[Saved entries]
┄┄┄┄┄┄┄┄┄┄┄┄┄┄┄┄┄┄┄┄

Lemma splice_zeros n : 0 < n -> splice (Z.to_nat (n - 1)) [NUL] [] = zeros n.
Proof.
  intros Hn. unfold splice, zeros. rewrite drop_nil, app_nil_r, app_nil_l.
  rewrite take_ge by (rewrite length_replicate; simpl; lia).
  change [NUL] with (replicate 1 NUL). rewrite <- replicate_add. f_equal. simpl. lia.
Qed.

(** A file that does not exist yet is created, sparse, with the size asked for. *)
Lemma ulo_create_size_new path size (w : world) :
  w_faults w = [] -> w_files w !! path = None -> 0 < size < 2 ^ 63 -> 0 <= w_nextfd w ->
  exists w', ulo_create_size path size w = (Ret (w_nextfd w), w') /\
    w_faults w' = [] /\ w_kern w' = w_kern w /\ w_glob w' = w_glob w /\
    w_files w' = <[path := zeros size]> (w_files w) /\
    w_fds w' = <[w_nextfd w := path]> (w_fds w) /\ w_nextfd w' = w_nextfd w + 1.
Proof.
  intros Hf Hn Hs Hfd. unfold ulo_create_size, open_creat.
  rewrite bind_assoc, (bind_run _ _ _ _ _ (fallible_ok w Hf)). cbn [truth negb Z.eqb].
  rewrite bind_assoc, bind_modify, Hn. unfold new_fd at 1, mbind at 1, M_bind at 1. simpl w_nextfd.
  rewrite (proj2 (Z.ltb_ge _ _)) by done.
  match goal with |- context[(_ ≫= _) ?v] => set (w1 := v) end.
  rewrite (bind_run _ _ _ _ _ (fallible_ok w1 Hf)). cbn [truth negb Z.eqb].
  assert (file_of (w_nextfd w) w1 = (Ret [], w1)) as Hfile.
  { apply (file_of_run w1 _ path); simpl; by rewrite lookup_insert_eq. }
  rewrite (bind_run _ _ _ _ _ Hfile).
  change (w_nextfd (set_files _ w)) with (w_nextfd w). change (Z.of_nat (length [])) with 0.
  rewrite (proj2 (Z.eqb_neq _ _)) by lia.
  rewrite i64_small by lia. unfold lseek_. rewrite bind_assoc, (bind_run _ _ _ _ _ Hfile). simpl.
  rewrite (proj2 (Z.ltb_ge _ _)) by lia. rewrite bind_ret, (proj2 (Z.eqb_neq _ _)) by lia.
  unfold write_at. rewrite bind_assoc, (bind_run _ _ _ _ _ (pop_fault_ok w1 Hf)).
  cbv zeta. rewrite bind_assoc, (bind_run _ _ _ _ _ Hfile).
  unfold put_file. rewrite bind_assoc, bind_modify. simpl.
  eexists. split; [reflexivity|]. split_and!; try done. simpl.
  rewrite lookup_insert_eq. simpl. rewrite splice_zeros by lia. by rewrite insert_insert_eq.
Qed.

┄┄┄┄┄┄┄┄┄┄┄┄┄┄┄┄┄┄┄┄

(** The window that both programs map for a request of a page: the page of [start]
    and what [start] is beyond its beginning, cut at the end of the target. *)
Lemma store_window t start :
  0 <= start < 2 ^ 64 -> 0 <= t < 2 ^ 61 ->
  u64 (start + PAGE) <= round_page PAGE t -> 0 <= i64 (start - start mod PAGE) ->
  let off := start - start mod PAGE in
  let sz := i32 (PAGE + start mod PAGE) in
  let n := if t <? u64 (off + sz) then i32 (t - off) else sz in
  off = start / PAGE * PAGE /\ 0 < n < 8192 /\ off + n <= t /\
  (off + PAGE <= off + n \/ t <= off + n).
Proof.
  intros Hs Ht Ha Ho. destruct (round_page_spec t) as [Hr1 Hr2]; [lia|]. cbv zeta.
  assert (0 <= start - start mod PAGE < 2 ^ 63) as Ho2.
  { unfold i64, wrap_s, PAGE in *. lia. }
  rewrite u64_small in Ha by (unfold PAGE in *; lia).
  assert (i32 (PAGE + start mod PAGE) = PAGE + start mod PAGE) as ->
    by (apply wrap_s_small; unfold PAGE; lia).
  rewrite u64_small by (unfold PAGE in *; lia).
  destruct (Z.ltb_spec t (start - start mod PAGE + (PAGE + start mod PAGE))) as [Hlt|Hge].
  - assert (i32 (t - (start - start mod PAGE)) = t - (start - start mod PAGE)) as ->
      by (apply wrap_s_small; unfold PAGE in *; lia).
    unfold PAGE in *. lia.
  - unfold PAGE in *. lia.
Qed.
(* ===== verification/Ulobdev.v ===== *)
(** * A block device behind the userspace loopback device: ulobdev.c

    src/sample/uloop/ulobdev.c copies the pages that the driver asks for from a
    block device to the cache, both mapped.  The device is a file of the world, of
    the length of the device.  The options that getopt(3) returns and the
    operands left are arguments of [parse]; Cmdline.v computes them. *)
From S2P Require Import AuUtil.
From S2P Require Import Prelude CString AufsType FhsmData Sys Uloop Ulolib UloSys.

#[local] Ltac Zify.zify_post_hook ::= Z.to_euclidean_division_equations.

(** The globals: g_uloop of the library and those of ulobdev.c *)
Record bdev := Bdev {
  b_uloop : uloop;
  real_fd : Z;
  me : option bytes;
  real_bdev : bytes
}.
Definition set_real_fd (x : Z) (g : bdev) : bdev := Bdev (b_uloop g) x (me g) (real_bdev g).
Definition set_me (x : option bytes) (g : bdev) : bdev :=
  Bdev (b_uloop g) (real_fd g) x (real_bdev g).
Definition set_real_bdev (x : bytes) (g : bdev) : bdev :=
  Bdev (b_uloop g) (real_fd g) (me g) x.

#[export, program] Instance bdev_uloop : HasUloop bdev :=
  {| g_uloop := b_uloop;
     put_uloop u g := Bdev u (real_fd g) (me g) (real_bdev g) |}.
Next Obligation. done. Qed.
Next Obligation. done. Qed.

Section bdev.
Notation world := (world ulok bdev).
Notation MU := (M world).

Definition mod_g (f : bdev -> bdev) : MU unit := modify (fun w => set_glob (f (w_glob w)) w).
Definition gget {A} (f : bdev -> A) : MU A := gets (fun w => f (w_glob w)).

┄┄┄┄┄┄┄┄┄┄┄┄┄┄┄┄┄┄┄┄

→ **What you should do**: From the records above, transcribe exactly the run of lines that opens with the line holding "apply (file_of_run w1" and closes with the line holding "rewrite i64_small by", both included.

→ **Finished task**:
  { apply (file_of_run w1 _ path); simpl; by rewrite lookup_insert_eq. }
  rewrite (bind_run _ _ _ _ _ Hfile).
  change (w_nextfd (set_files _ w)) with (w_nextfd w). change (Z.of_nat (length [])) with 0.
  rewrite (proj2 (Z.eqb_neq _ _)) by lia.
  rewrite i64_small by lia. unfold lseek_. rewrite bind_assoc, (bind_run _ _ _ _ _ Hfile). simpl.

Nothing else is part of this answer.